Now to this tale of legends revived and then forgotten, gossips' tales of Wishing-Pools and Snow-white Harts and a God who worked in the dark, we must begin to add the legend of the Rusty Knight. It lasted little longer than the three months of that strange summer of sports within the castle-walls of Amberley. It was at the jousting on Midsummer Day that he first was seen. The lists were open and the roll of knights had answered to their names, and cried in all men's ears their ladies' praises; and nine in ten cried Maudlin. And as the last knight spoke, there suddenly stood in the great gateway an unknown man with his vizard closed, and his coming was greeted with a roar of laughter. For he was clothed from head to foot in antique arms, battered and rusted like old pots and pans that have seen a twelvemonths' weather in a ditch.
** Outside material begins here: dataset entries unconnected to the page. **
(** * Cumulus move-granules task: file placement and duplicate resolution

    Shallow embedding of [tasks/move-granules/index.js].  Storage is an
    explicit world threaded through a state-and-error monad; JavaScript
    objects become records, objects used as dictionaries become finite
    maps or insertion-ordered association lists, read through the
    look-up and the key order JavaScript gives plain objects. *)

From Stdlib Require Import NArith Ascii String.
From stdpp Require Import base option list sorting strings gmap fin_maps.

Local Open Scope string_scope.
Set Warnings "-register-all".

(** ** JavaScript strings *)

Module Js.

(** A string in boolean position: the empty string is falsy. *)
Definition truthy (s : string) : bool :=
  match s with
  | EmptyString => false
  | String _ _ => true
  end.

(** [a || b] where [a] may be undefined and [b] is a string. *)
Definition or_else (a : option string) (b : string) : string :=
  match a with
  | Some s => if truthy s then s else b
  | None => b
  end.

(** [a || b] where both may be undefined: the first truthy operand,
    otherwise the last operand. *)
Definition or_opt (a b : option string) : option string :=
  match a with
  | Some s => if truthy s then Some s else b
  | None => b
  end.

(** [s.match('lit')] for a literal without metacharacters is truthy
    exactly when [lit] occurs in [s]. *)
Fixpoint includes (lit s : string) : bool :=
  String.prefix lit s
  || match s with
     | EmptyString => false
     | String _ s' => includes lit s'
     end.

(** [s.match(/.*lit$/)] for a literal [lit] (given reversed). *)
Definition ends_with (lit s : string) : bool :=
  String.prefix (String.rev lit) (String.rev s).

(** *** Plain objects used as dictionaries *)

(** The names every plain object inherits from [Object.prototype].  A
    look-up [o[key]] that finds no own property under one of them yields
    the inherited value: a function, or for [__proto__] the prototype
    itself.  Each of them is truthy and has neither a [files] nor a
    [type] property. *)
Definition inheritedNames : list string :=
  ["constructor"; "__defineGetter__"; "__defineSetter__"; "hasOwnProperty";
   "__lookupGetter__"; "__lookupSetter__"; "isPrototypeOf";
   "propertyIsEnumerable"; "toString"; "valueOf"; "__proto__";
   "toLocaleString"].

Definition inherited (key : string) : bool := bool_decide (key ∈ inheritedNames).

(** The [name] property of the inherited value: the functions carry
    their own name, the constructor is [Object], and the prototype found
    under [__proto__] has no [name]. *)
Definition inheritedValueName (key : string) : option string :=
  if bool_decide (key = "__proto__") then None
  else if bool_decide (key = "constructor") then Some "Object"
  else Some key.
Out of the merriment occasioned by his appearance, certain of the spectators began to cry, "A champion! a champion!" And others nudged with their elbows, chuckling, "It is the Queen's jester."
But the newcomer stood his ground unflinchingly, and when he could be heard cried fiercely, "They who call me jester shall find they jest before their time. I claim by my kingly birth to take part in this day's fray; and men shall meet me to their rue!"
"By what name shall we know you?" he was asked.
"You shall call me the Knight of the Royal Heart," he said.
"And whose cause do you serve?"
"Hers whose beauty outshines the five-fold beauty in the Queen's Gallery," said he, "hers who was mistress here and wrongly ousted—the most peerless lady of Sussex, Proud Rosalind."